Question:
Where did all the money go?
What are the causes that prevented us from being infinitely richer today than we actually are?
Short Answer
2% compounded growth over 2000 years is not a conservative number but rather an unreasonable and profoundly optimistic number. Average 2% growth for just the last 150 years was experienced by just 1 economy. That's spanning the most productive economic period in history, the industrial age. Before the last 200 years such growth was entirely unknown.
Still any fraction of 2% growth compounded over more than 100 years still leaves a lot of increased wealth, where is that Wealth?
It's in the factories and Universities and production facilities which enable the services produced for consumers. It's in the automobile, roads, medicine, other transportation(planes, trains, ships etc...). It's in the communications industry and any number of other industries which make all of our lives better.
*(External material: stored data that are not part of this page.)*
(** A stream leaves the engine alone; what it collected, it showed. *)
Definition pull_post (acc : Streamed (Value := Value)) (s : St)
    (r : result Failure (ModelResponse Value) * Streamed) (s' : St) : Prop :=
  same s s' ∧ (visible r.2 = false → r.2 = acc).
Lemma pull_spec st acc s (E : St → Prop) : wp (pull st acc) (pull_post acc s) E s.
Proof.
  revert acc s. induction st as [next IH] using stream_ind'. intros acc s.
  unfold wp. cbn [pull]. pose proof (silent_check_context s) as Hc.
  destruct (check_context s) as [[[]|f] s1]; [|done]. simpl in Hc.
  destruct (next (world s1)) as [[[[ev st]|]|f] w] eqn:Hn; [|done..].
  case_bool_decide; [done|]. set (s2 := mkSt (engine s1) w (trace s1)).
  pose proof (silent_emit (ModelEmitted ev) s2) as He.
  destruct (emit (ModelEmitted ev) s2) as [[[]|f] s3]; simpl in He.
  - specialize (IH _ _ _ _ Hn (stream_event ev acc) s3). unfold wp in IH.
    destruct (pull st (stream_event ev acc) s3) as [[r|f] s4]; [|done].
    destruct IH as [Hs Hv]. split; [etrans; [exact Hc|]; etrans; [exact He|done]|].
    intros Hf. specialize (Hv Hf). rewrite Hv in Hf. by destruct ev.
  - split; [etrans; [exact Hc|done]|]. simpl. by destruct ev.
Qed.
Lemma pull_silent st acc : keeps same (pull st acc).
Proof.
  intros s. pose proof (pull_spec st acc s (λ _, False)) as Hp. unfold wp in Hp.
  destruct (pull st acc s) as [[r|f] s']; [apply Hp|done].
Qed.
End streams.
#[export] Hint Resolve pull_silent : keeps.

(** ** From the steps to the run *)

Section driving.
Context {Value W : Type} `{EqDecision Value} {setup : Setup Value W}.
Notation St := (St Value W).
Notation Engine := (Engine Value).
Context (K : Engine → list (Action Value) → Prop) `{!Frame (within (W := W) K)}.
Hypothesis Hstep : keeps (within (W := W) K) advance_step.
Hypothesis Hresult : ∀ e tr st, K e tr → K (set_status st e) tr.
Hypothesis Hfinal : ∀ e tr v, K e tr → K (set_final_output v e) tr.
Hypothesis Hsender : ∀ e tr b, K e tr → K (set_sender b e) tr.
Notation holds s := (K (engine s) (trace s)).
Implicit Types s : St.

Lemma advance_within fuel s r s' : holds s → advance fuel s = Some (r, s') → holds s'.
Proof.
  revert s. induction fuel as [|fuel IH]; intros s Hs; [done|]. simpl.
  pose proof (Hstep s Hs) as Hs'.
  destruct (advance_step s) as [[[st|]|f] s1]; [|by apply IH|]; by intros [= <- <-].
Qed.
Lemma conclude_within st : keeps (within (W := W) K) (conclude st).
Proof.
  assert (keeps (within (W := W) K) (modify (set_status st))).
  { apply (keeps_modify (within K)). intros s Hs. by apply Hresult. }
  unfold conclude. silent.
Qed.
Lemma fail_run_within f s : holds s → holds (fail_run f s).2.
Proof.
  intros Hs. unfold fail_run, modify.
  set (s1 := mkSt _ (world s) (trace s)).
  assert (holds s1) as Hs1 by (by apply Hfinal, Hresult).
  pose proof (keeps_silent (within K) _ (silent_emit (Failed (info f))) s1 Hs1) as He.
  by destruct (emit _ s1).
Qed.
Lemma settle_run_within r s : holds s → holds (settle_run r s).2.
Proof.
  intros Hs. unfold settle_run. destruct r as [st|f]; [|by apply fail_run_within].
  pose proof (conclude_within st s Hs) as Hc.
  destruct (conclude st s) as [[[]|f] s']; try exact Hc; [by apply Hsender|].
  by apply fail_run_within.
Qed.
Lemma drive_within fuel s o s' : holds s → drive fuel s = Some (o, s') → holds s'.
Proof.
  intros Hs. unfold drive. destruct (advance fuel s) as [[r s1]|] eqn:Ha; [|done].
  intros [= Heq]. pose proof (settle_run_within r s1) as Hl. rewrite Heq in Hl.
  by eapply Hl, advance_within.
Qed.
End driving.

Section looping.
Context {Value W : Type} `{EqDecision Value} {setup : Setup Value W}.
Notation St := (St Value W).
Implicit Types s : St.

Lemma gate_calls_within (K : Engine Value → list (Action Value) → Prop) fuel s r s' :
  keeps (within (W := W) K) gate_step →
  K (engine s) (trace s) → gate_calls fuel s = Some (r, s') → K (engine s') (trace s').
Proof.
  intros Hstep. revert s. induction fuel as [|fuel IH]; intros s Hs; [done|]. simpl.
  pose proof (Hstep s Hs) as Hs'.
  destruct (gate_step s) as [[[]|f] s1]; [by apply IH|..]; by intros [= <- <-].
Qed.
As Adam Smith, the father of modern economics stated, the wealth of nations is not found in gold and silver, but in the services the nation produces. Our modern global economy is truly wealthier by thousands of orders of magnitude because not only do we produce more food and other commodities the ancients might recognize; we have entire industries of goods the ancients wouldn't recognize. All to produce even more goods and services to be sold, yielding even more wealth to be invested.
The wealth of Nations
The prevailing view (mercantilism) was that gold and silver was wealth, and that countries should boost exports and resist imports in order to maximize this metal wealth. Smith’s radical insight was that a nation’s wealth is really the stream of goods and services that it creates.
Smith also went on to say how a nation manages it's wealth, investing it in improved production is the only way a country can maintain it's wealth, not hoarding.
The wealth of Nations
Smith’s third theme is that a country’s future income depends upon this capital accumulation. The more that is invested in better productive processes, the more wealth will be created in the future.
Detailed Answer

The Facts of Economic Growth
Reliable increases in productivity and interest appreciation on the scale you describe are both factors only since the Industrial revolution (began mid 18th century in the UK, took hundreds of years to spread globally) and were not consistently associated with previous ages dating back to Caesar. So 2% compounded interest over 2,000 years is not a conservative estimate but a wild over estimate.
To isolate the Mediterranean in Europe and North Africa for example, its economy actually regressed significantly from the time of Caesar up through the high middle ages (1250 AD). That's 1200 year period where the economy saw no growth.

GDP of Western Europe
From: Historical Statistics of the World Economy.
That's not an uncommon pattern either. China and India had similar lost economic periods spanning centuries dating their high points: the Song Dynasty(1200AD) and the Mughal Empire (1700), respectively.
In fact since 1880 when the Industrial Revolution was in early stages in the United States to today, The United States Economy, arguable one of the most productive over that period only averaged 2% growth.
The Facts of Economic Growth
People, measure their wealth in coin or money or even commodities. When discussing wealth of nations or global wealth it's less confusing to take a page out of Adam Smith's book on the topic, "Wealth of Nations". Smith "the Father of Economics", said the true measure of a country's wealth is not measured in possessions(gold or currency etc), but in production capabilities. More specifically how the country in question invests the money they have to increase their production. By this metric your question comes more into focus. Significant improvement to production methods aren't consistent over time, for most ages over the last 2000 years such improvement are entirely absent.
Where is all the missing wealth? It's been invested in new production for the most part as economists have recommended for centuries (since Adam Smith in 1776 ) in order to improve production, yield more and better products and ultimately grow more wealth.